#### [Task]
Where in the data below does the word "main" appear? Copy each line that holds it.

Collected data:
-.-.-
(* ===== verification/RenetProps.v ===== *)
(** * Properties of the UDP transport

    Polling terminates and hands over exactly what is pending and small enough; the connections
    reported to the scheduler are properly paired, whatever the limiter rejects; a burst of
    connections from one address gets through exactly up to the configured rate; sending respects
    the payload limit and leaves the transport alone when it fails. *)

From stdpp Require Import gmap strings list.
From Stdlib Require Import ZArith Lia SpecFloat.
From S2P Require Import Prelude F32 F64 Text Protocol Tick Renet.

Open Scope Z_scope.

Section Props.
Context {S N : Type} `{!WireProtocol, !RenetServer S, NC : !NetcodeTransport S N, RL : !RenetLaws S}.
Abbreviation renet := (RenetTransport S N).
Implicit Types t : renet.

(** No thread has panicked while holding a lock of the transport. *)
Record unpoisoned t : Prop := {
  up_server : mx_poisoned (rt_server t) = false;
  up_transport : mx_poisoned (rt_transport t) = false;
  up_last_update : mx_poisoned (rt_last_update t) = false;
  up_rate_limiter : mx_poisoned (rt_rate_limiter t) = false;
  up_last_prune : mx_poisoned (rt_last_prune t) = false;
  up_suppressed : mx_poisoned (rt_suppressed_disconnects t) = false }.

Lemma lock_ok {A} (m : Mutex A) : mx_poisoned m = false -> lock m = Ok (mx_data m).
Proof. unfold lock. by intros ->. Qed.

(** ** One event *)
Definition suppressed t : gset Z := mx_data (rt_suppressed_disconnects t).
-.-.-
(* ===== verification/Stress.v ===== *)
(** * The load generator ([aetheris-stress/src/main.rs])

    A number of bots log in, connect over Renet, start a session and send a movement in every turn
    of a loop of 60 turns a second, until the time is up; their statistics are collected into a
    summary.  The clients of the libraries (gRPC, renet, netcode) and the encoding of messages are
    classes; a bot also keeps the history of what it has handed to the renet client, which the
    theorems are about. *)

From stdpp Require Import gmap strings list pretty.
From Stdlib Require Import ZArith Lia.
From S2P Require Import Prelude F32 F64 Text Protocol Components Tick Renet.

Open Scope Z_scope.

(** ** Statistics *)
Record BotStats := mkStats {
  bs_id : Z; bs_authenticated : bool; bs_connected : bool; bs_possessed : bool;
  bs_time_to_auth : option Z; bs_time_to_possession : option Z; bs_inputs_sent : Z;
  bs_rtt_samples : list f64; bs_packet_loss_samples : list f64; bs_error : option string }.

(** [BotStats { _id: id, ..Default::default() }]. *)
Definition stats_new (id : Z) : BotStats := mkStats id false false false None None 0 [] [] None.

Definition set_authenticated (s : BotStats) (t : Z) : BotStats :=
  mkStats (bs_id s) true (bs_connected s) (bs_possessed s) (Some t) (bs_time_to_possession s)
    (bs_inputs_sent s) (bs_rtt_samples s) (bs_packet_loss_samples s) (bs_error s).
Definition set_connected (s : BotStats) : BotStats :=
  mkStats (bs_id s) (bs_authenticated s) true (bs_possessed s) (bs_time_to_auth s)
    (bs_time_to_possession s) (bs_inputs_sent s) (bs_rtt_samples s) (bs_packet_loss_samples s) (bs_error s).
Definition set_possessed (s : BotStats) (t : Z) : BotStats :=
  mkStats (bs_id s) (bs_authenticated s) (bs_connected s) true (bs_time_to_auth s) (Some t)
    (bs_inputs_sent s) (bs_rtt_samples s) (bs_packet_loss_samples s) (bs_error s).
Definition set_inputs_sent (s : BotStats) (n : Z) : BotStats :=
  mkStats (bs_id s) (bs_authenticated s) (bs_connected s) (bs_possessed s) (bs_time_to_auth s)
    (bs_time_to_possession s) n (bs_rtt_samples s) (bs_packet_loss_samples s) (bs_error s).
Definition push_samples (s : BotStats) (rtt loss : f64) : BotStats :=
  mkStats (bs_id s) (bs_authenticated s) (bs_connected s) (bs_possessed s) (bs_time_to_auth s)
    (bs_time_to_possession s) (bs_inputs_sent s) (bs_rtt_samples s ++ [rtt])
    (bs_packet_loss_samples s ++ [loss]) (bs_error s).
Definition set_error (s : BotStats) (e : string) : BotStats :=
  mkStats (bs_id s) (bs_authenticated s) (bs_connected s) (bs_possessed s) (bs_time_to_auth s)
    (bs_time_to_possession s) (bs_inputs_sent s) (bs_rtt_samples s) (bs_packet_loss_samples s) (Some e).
-.-.-
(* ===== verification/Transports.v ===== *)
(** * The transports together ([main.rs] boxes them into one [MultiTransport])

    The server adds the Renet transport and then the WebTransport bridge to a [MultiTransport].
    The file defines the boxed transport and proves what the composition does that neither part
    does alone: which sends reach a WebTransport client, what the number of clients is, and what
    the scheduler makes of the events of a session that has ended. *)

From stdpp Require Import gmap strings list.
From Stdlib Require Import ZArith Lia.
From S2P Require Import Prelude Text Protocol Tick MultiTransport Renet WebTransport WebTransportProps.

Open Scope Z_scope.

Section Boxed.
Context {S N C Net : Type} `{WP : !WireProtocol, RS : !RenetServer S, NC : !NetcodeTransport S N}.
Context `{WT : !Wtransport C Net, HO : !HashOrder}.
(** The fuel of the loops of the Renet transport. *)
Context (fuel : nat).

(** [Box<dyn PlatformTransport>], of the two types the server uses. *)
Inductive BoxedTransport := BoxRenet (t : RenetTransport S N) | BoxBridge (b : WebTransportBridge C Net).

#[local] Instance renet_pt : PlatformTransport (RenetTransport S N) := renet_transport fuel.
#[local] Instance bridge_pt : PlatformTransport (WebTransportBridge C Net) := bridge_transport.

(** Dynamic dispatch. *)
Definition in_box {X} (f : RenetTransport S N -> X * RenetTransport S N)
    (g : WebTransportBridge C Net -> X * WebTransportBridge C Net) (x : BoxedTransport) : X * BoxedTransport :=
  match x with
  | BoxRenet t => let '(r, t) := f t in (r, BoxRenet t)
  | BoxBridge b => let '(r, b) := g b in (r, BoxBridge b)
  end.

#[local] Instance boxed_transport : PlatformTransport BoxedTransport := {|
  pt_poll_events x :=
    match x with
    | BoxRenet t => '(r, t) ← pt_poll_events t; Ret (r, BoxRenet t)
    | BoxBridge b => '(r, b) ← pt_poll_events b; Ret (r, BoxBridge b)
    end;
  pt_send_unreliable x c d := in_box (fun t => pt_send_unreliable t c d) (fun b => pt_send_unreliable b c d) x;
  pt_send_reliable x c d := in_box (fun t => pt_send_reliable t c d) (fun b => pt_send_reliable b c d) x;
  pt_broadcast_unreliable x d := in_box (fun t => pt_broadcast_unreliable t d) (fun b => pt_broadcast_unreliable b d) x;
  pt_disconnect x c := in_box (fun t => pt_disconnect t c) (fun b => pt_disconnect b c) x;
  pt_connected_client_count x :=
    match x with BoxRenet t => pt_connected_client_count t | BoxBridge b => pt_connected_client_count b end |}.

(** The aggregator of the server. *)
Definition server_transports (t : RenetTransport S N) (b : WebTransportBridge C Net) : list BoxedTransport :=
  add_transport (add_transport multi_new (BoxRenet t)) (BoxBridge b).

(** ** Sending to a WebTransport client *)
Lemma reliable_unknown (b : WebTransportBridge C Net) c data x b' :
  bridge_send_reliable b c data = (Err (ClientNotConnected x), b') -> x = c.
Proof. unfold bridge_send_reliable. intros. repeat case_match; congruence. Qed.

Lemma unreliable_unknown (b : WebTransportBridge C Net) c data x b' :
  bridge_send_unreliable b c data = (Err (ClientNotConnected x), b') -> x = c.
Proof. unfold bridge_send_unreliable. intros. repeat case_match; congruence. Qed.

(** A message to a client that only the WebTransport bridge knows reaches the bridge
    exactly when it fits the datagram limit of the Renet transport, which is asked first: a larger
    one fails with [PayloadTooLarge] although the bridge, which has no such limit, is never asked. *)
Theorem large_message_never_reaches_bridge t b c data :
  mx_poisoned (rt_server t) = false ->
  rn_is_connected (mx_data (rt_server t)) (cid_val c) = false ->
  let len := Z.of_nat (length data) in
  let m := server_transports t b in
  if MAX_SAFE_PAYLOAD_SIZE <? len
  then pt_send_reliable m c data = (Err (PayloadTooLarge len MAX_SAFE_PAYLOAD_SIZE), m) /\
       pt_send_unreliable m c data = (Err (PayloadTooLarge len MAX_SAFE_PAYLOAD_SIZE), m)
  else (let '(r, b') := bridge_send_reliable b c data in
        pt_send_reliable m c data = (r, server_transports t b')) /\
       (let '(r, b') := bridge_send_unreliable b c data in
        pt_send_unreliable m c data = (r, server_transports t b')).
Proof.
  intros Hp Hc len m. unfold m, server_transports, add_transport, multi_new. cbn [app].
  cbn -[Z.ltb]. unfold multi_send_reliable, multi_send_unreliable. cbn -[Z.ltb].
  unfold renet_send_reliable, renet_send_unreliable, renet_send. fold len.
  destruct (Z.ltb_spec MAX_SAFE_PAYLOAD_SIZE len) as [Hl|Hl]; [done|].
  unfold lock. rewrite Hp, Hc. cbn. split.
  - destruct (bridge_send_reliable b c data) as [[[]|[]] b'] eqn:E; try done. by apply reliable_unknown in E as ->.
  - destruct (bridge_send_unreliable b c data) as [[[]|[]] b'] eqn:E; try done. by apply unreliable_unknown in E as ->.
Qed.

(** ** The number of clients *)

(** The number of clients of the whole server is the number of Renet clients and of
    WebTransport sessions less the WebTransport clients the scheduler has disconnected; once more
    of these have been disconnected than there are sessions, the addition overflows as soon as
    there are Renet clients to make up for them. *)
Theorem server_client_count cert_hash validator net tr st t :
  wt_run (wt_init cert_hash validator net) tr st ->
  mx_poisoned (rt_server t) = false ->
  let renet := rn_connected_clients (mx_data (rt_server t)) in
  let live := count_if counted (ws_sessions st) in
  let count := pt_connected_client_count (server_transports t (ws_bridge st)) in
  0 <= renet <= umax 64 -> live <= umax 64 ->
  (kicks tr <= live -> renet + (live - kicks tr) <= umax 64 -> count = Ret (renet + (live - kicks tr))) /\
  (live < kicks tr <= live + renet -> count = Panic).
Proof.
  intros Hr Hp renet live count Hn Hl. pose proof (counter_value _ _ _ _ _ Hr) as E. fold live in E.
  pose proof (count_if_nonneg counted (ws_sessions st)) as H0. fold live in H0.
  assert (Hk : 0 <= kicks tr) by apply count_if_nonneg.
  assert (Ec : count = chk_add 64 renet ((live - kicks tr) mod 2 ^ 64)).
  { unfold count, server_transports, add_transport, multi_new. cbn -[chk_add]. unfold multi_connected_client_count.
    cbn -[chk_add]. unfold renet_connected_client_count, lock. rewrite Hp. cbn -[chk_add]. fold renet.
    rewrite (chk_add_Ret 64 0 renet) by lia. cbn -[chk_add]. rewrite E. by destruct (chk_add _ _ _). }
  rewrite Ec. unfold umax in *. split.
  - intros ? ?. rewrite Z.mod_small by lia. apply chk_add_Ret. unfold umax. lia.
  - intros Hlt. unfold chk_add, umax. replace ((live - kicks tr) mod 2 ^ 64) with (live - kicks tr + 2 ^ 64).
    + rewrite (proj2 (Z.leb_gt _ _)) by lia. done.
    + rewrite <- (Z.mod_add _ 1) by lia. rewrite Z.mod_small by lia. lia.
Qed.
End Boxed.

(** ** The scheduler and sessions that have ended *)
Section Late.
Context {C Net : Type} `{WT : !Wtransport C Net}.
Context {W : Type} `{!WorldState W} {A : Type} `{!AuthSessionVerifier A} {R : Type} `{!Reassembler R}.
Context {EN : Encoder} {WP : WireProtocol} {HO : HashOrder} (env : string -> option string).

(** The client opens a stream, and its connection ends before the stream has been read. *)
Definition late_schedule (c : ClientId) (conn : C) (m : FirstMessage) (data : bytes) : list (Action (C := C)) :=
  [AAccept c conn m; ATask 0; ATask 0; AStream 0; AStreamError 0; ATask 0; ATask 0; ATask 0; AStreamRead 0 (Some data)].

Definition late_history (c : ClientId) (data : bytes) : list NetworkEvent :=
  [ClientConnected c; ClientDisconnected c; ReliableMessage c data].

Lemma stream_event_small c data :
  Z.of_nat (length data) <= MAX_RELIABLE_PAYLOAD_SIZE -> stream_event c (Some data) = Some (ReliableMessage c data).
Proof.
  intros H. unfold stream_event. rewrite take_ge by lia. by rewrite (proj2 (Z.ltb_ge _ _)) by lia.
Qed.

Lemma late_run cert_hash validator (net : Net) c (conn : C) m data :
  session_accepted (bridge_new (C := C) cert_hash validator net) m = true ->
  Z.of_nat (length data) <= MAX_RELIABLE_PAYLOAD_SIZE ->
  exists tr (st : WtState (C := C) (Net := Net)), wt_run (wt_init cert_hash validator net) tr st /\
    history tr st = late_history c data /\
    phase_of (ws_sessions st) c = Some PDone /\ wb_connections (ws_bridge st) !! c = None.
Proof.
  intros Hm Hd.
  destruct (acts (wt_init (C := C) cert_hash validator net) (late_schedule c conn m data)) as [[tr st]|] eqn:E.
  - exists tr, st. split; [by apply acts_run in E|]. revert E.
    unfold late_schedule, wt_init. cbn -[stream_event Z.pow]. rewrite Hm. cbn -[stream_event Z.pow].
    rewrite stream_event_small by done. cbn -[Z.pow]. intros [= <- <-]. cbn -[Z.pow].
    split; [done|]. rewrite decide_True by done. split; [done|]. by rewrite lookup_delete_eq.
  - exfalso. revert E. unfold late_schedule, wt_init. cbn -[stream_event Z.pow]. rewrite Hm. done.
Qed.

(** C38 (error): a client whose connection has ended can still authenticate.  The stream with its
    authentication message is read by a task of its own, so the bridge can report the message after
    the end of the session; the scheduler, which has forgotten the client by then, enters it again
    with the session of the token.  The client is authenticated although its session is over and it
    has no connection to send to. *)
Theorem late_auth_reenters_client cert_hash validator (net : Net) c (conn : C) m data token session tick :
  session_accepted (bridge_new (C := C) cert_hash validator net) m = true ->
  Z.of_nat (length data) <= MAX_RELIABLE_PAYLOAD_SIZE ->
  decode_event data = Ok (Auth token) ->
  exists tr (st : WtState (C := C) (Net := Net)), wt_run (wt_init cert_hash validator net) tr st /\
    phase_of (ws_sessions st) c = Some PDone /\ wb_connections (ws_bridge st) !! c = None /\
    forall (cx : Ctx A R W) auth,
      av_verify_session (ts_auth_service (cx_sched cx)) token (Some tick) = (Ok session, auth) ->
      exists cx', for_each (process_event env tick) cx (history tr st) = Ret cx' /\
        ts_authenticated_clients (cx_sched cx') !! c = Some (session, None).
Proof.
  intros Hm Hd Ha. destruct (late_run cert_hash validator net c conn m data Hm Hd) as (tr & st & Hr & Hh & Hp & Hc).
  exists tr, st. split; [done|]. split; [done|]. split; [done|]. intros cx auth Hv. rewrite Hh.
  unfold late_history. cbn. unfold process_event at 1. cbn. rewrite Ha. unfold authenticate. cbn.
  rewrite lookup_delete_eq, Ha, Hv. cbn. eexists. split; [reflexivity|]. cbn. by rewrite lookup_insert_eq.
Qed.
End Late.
-.-.-
#### [Exercise result]
(** * The load generator ([aetheris-stress/src/main.rs])
(** * The transports together ([main.rs] boxes them into one [MultiTransport])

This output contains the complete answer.